A visionary dream

Published in Insights, The New Zealand Initiative’s newsletter, 10 September 2021

I had a dream. It is November 2021, and I have just tuned in to the Prime Minister’s daily press conference. But something in her speech sounded both different and familiar:

“I would like to share with you our national plan …. Our goal is simple: To safeguard the health of the citizens … and the economic future. … We will do everything to avoid lockdowns, which – to livelihoods, the economy and the education of our children – are destructive tools. Lockdowns are only a last resort.” (Naftali Bennett, Prime Minister of Israel, 14 August 2021)
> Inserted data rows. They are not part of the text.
(* ===== verification/PromiseReleaseFacts.v ===== *)
(** * What a release installs, and what it says *)

From S2P Require Import Prelude GoLib Meta Api Kube Client Shared Promise PromiseStore Frame.
From S2P Require Import Webhooks WebhookFacts PromiseRelease.
Import PromiseReleaseReconciler.

(** ** The fetcher *)
Section fetcher.
Context {S : Type} `{Viewed S, HTTP S}.
Context (http_keeps : ∀ (r : Request) (s : S), view (http_Do r s).2 = view s).
Implicit Types s : S.

Lemma wp_url_FromURL url auth s :
  wp (URLFetcher.FromURL url auth) (λ r s', view s' = view s ∧ r ≠ Panicked ∧ ∀ p, r = Ok p →
    ∃ req body u rest, http_NewRequest url = inr req ∧
      (http_Do (if bool_decide (auth ≠ "") then Header_Add "Authorization" auth req else req) s).1 =
        inr (StatusOK, body) ∧
      yaml_Decode body = inr (u, rest) ∧ us_kind (r_spec u) = "Promise" ∧ FromUnstructured u = inr p ∧
      ∃ e, yaml_Decode rest = inl e) s.
Proof.
unfold URLFetcher.FromURL. apply wp_bind. unfold of_sum.
destruct (http_NewRequest url) as [e|req] eqn:Hreq; [by apply wp_fail|]. apply wp_ret. cbv zeta.
set (req' := if bool_decide _ then _ else _). apply wp_bind, wp_try. pose proof (http_keeps req' s) as Hk.
apply wp_call; intros x s' Hdo; rewrite Hdo in Hk; cbn in Hk; [|by apply wp_fail].
destruct x as [code body]. case_bool_decide as Hcode; [by apply wp_fail|].
destruct (yaml_Decode body) as [e|[u rest]] eqn:Hy; [by apply wp_fail|].
case_bool_decide as Hkind; [by apply wp_fail|].
destruct (FromUnstructured u) as [e|p] eqn:Hu; [by apply wp_fail|].
destruct (yaml_Decode rest) as [e|q] eqn:Hr; [|by apply wp_fail]. apply wp_ret.
split; [done|]. split; [done|]. intros p' [= <-]. subst code.
exists req, body, u, rest. fold req'. rewrite Hdo. eauto 10.
Qed.

Lemma url_fetcher_laws : PromiseFetcherLaws S.
Proof.
split. intros url auth s r s' E. pose proof (wp_url_FromURL url auth s) as Hwp.
apply (wp_intro _ _ _ _ _ E) in Hwp as (Hv & Hr & _). done.
Qed.

(** The fetcher returns a Promise only for a document the server gave with status 200: the
    first of the body, of kind Promise, with no second one that can be read after it; it is asked
    for with the authorization header, if there is one.  Fetching does not touch the cluster. *)
Theorem fetched_promise_is_single url auth s :
  wp (URLFetcher.FromURL url auth) (λ r s', view s' = view s ∧ r ≠ Panicked ∧ ∀ p, r = Ok p →
    ∃ req body u rest, http_NewRequest url = inr req ∧
      (http_Do (if bool_decide (auth ≠ "") then Header_Add "Authorization" auth req else req) s).1 =
        inr (StatusOK, body) ∧
      yaml_Decode body = inr (u, rest) ∧ us_kind (r_spec u) = "Promise" ∧ FromUnstructured u = inr p ∧
      ∃ e, yaml_Decode rest = inl e) s.
Proof. apply wp_url_FromURL. Qed.
End fetcher.

(** ** The controller *)
Section release.
Context {S : Type} `{World S, Viewed S, !WorldLaws S, Lib, !LibLaws, PromiseCodec, !PromiseCodecLaws}.
Context `{!PromiseFetcher S, !PromiseFetcherLaws S, ReleaseLib}.
Implicit Types (s : S) (rel : PromiseRelease) (p q : Promise).

Definition installed_condition rel : option Condition :=
  FindStatusCondition (prls_conditions (r_status rel)) "Installed".
Definition reports_installed rel : bool := status_is (installed_condition rel) ConditionTrue.

(** A write to the release [rel], which keeps everything but its status. *)
Definition told rel (installed : bool) (c c' : Cluster) : Prop :=
  c' = c ∨ ∃ st, c' = set_coll (<[key rel := set_status st rel]> (c_releases c)) c ∧
    reports_installed (set_status st rel) = installed.

Lemma wp_release_status rel status msg reason (Q : outcome unit → S → Prop) s :
  c_releases (view s) !! key rel = Some rel →
  (∀ s', told rel (bool_decide (msg = conditionMessageInstalled)) (view s) (view s') → Q (Ok tt) s') →
  wp (updateStatusAndConditions rel status msg reason) Q s.
Proof.
intros Hrel HQ. unfold updateStatusAndConditions. cbv zeta.
match goal with |- wp (if ?b then _ else _) _ _ => destruct b end; [apply wp_ret, HQ; by left|].
apply wp_bind, wp_setStatusCondition. intros now s1 Hv1. apply wp_bind, wp_try, wp_StatusUpdate.
- intros old s2 Hold Hv2. apply wp_ret, HQ. right. rewrite Hv1 in Hv2, Hold.
  change (c_releases (view s) !! key rel = Some old) in Hold. assert (old = rel) as -> by congruence.
  eexists. split; [exact Hv2|]. unfold reports_installed, installed_condition. cbn.
  destruct (set_find_same now (prls_conditions (r_status rel))
    {| cond_type := "Installed"; cond_message := msg; cond_reason := reason;
       cond_status := if bool_decide (msg = conditionMessageInstalled) then ConditionTrue else ConditionFalse;
       cond_lastTransitionTime := 0 |}) as (d & Hd & _ & Hst & _).
  cbn [cond_type] in Hd. rewrite Hd. cbn. rewrite Hst. cbn. by case_bool_decide.
- intros e s2 Hv2. apply wp_ret, HQ. left. congruence.
Qed.

(** The Promise of the release, at the version it asks for. *)
Definition at_version rel (c : Cluster) : Prop := ∃ k q, typed_promises c !! k = Some q ∧
  GetLabels q !! promiseReleaseNameLabel = Some (GetName rel) ∧
  label (GetLabels q) PromiseVersionLabel = prl_version (r_spec rel).

Lemma wp_exists rel s :
  wp (promiseExistsAtDesiredVersion rel)
    (post (λ b s', view s' = view s ∧ (b = true → at_version rel (view s))) (λ _ s', view s' = view s)) s.
Proof.
apply wp_bind, wp_try, (wp_ListPromises _ (<[promiseReleaseNameLabel := GetName rel]> ∅));
  [apply selector_from_set| |by intros; apply wp_fail].
intros ps us s1 Hv1 Hd Hus. destruct ps as [|q [|q' ps]]; [by apply wp_ret| |by apply wp_fail].
apply wp_ret. split; [done|]. intros Hver%bool_decide_eq_true.
destruct (proj1 (decode_promises_spec _ _ Hd q)) as (u & Hu & Hq); [left|].
apply Hus in Hu as [Hl [k Hk]]. exists k, q. split; [apply typed_lookup; eauto|].
split; [|done]. unfold GetLabels in *. rewrite (decode_promise_meta _ _ Hq).
eapply lookup_weaken; [|exact Hl]. apply lookup_insert_eq.
Qed.

(** What is installed for [rel] from the fetched [p]. *)
Record installed_from rel p q : Prop := {
  inst_key : key q = ("", GetName p);
  inst_api : prs_api (r_spec q) = prs_api (r_spec p);
  inst_workflows : prs_workflows (r_spec q) = prs_workflows (r_spec p);
  inst_required : prs_requiredPromises (r_spec q) = prs_requiredPromises (r_spec p);
  inst_dependencies : prs_dependencies (r_spec q) = prs_dependencies (r_spec p);
  inst_selectors : prs_destinationSelectors (r_spec q) = prs_destinationSelectors (r_spec p);
  inst_release : GetLabels q !! promiseReleaseNameLabel = Some (GetName rel);
  inst_labels : ∀ l v, l ≠ promiseReleaseNameLabel → GetLabels p !! l = Some v → GetLabels q !! l = Some v;
}.

Lemma mutate_installs rel p existing q :
  mutate_promise rel p existing = inr q → key existing = ("", GetName p) →
  installed_from rel p q ∧ GetFinalizers q = GetFinalizers existing.
Proof.
unfold mutate_promise. cbv zeta. destruct (SetControllerReference _ _ _) as [e|m] eqn:Hm; [done|].
intros [= <-] Hk. apply set_controller_reference_meta in Hm. rewrite Hm. split; [|done].
split; try done; cbn.
- apply lookup_insert_eq.
- intros l v Hne Hl. rewrite lookup_insert_ne by done. rewrite merge_spec. by apply lookup_union_Some_l.
Qed.

Lemma installed_server rel p q m :
  installed_from rel p q → om_key m = key q → om_labels m = GetLabels q → ∀ st,
  installed_from rel p (mkResource m (r_spec q) st).
Proof. intros [] Hk Hl st. split; unfold key, GetLabels in *; cbn; rewrite ?Hk, ?Hl; done. Qed.

Lemma wp_installPromise rel p s :
  keyed (c_promises (view s)) → no_zombies (c_promises (view s)) →
  wp (installPromise rel p) (post
    (λ _ s', only_promises (view s) (view s') ∧ ∃ q, installed_from rel p q ∧
       typed_promises (view s') = <[("", GetName p) := q]> (typed_promises (view s)))
    (λ _ s', view s' = view s)) s.
Proof.
intros Hkeyed Hnz. assert (key (encode_promise (new_Promise (GetName p))) = ("", GetName p)) as Hkey by done.
apply wp_bind, wp_try, wp_bind, wp_CreateOrUpdate.
- intros o uid t gen op s1 Hn Hf Hk Hv. rewrite decode_encode_promise in Hf.
  destruct (mutate_promise _ _ _) as [e|q] eqn:Hm; [done|]. injection Hf as <-.
  apply mutate_installs in Hm as [Hi _]; [|done].
  destruct (decode_created uid t gen q) as [st Hst]. apply wp_bind. unfold of_sum. cbn [fst].
  rewrite Hst. apply wp_ret, wp_ret, wp_ret. split; [by rewrite Hv|].
  eexists. split; [|rewrite Hv, Hkey; by apply typed_insert].
  by apply (installed_server _ _ q).
- intros u o gen op s1 Hu Hf Hk Hv. destruct (decode_promise u) as [e|existing] eqn:Hd; [done|].
  destruct (mutate_promise _ _ _) as [e|q] eqn:Hm; [done|]. injection Hf as <-. rewrite Hkey in Hu.
  assert (key existing = ("", GetName p)) as Hke by (rewrite (decode_promise_key _ _ Hd); by apply Hkeyed).
  apply mutate_installs in Hm as [Hi Hfin]; [|done]. pose proof (decode_updated gen u existing q Hd) as Hup.
  apply wp_bind. unfold of_sum. cbn [fst]. rewrite Hup. apply wp_ret, wp_ret, wp_ret.
  split; [by rewrite Hv|]. exists (on_update gen existing q). split; [by apply (installed_server _ _ q)|].
  rewrite Hv. change (coll (view s)) with (c_promises (view s)). rewrite (typed_put gen u existing q) by done.
  unfold put_or_reap. change (key (on_update gen existing q)) with (key q). rewrite (inst_key _ _ _ Hi).
  destruct (deleting (on_update gen existing q)) eqn:Hdel; [|done]. rewrite bool_decide_false; [done|].
  change (GetFinalizers q ≠ []). rewrite Hfin. unfold GetFinalizers. rewrite (decode_promise_meta _ _ Hd).
  apply (Hnz _ _ Hu). unfold deleting in *. by rewrite <-(decode_promise_meta _ _ Hd).
- intros e s1 Hv. apply wp_bind, wp_Eventf. intros s2 Hv2. apply wp_fail. cbn. congruence.
Qed.

(** Nothing of the cluster changes but Promises and releases. *)
Definition beside (c c' : Cluster) : Prop :=
  c' = set_coll (Collection:=promises_coll) (c_promises c') (set_coll (c_releases c') c).

(** What a reconciliation of [rel] may do to the stored Promises: nothing, or install one
    fetched from the source of the release, at the version asked for. *)
Definition installs rel (c c' : Cluster) : Prop :=
  c_promises c' = c_promises c ∨
  ∃ p q auth s1, (FromURL (src_url (prl_sourceRef (r_spec rel))) auth (s1 : S)).1 = Ok p ∧
    GetLabels p !! PromiseVersionLabel = Some (prl_version (r_spec rel)) ∧ prl_version (r_spec rel) ≠ "" ∧
    installed_from rel p q ∧ typed_promises c' = <[("", GetName p) := q]> (typed_promises c).

(** The release as it is stored then says "installed" only if it did so before, or rightly. *)
Definition truthful rel (c c' : Cluster) : Prop := ∀ rel',
  c_releases c' !! key rel = Some rel' → reports_installed rel' = true →
  reports_installed rel = true ∨ (r_spec rel' = r_spec rel ∧ at_version rel c').

Record release_step rel (c c' : Cluster) : Prop := {
  rs_beside : beside c c';
  rs_installs : installs rel c c';
  rs_truthful : truthful rel c c';
}.

Lemma release_step_refl rel c : c_releases c !! key rel = Some rel → release_step rel c c.
Proof. intros Hrel. split; [by destruct c|by left|]. intros rel' Hr Hi. left. congruence. Qed.

Lemma release_step_told rel b c c' :
  c_releases c !! key rel = Some rel → (b = true → at_version rel c) → told rel b c c' → release_step rel c c'.
Proof.
intros Hrel Hb [->|(st & -> & Hst)]; [by apply release_step_refl|].
split; [done|by left|]. intros rel' Hr Hi. cbn in Hr. rewrite lookup_insert_eq in Hr. injection Hr as <-.
right. split; [done|]. apply Hb. congruence.
Qed.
“Everyday life is fortunately back in most places, and we have the clear expectation that we can avoid major lockdowns in the future, because we have the super-weapon in place: the vaccines.

It is voluntary whether you roll up your sleeve and get a jab in your shoulder. But I’d like to say very clearly to those of you that have yet to get vaccinated: you risk getting infected, and you risk passing those symptoms on to others.” (Mette Frederiksen, Prime Minister of Denmark, 23 August 2021)

While we are still dealing with the virus, we must never forget we have other work to do, not least in education.

“[D]isadvantage is not destiny: We have a responsibility to every child … to deliver to them the highest quality education. [N]othing matters more than the quality of teaching to the improvement of educational outcomes for those children. …

I acknowledge that not every decision [will be] popular or easy to accept for long-time advocates of public education.

Delivering this reform agenda involves working together to confront hard truths and overcome a status quo which has accepted the underachievement of some children for far too long.” (Julia Gillard, Australian Education Minister, 27 March 2009)

To achieve our policy objectives, we need a strong economy.

“Communications and commerce are global; investment is mobile; technology is almost magical; and ambition for a better life is now universal. We earn our livelihood in peaceful competition with people all across the earth.

Profound and powerful forces are shaking and remaking our world, and the urgent question of our time is whether we can make change our friend and not our enemy.” (Bill Clinton, US President, 20 January 1993)

“In the long run, stability and growth can only be achieved in a functioning market economy. Effective competition, both internally and externally, is and remains the surest guarantee for the performance of an economy. We reject all protectionist tendencies at home and abroad.” (Willy Brandt, West-German Chancellor, 28 October 1969)

In proposing this national renewal, I am reaching out to the opposition and indeed to everyone in this country.

“So let us begin anew — remembering on both sides that civility is not a sign of weakness, and sincerity is always subject to proof. Let us never negotiate out of fear. But let us never fear to negotiate.

Let both sides explore what problems unite us instead of belabouring those problems which divide us.” (John F. Kennedy, US President, 20 January 1961)

It was just a dream. But it does not have to remain one.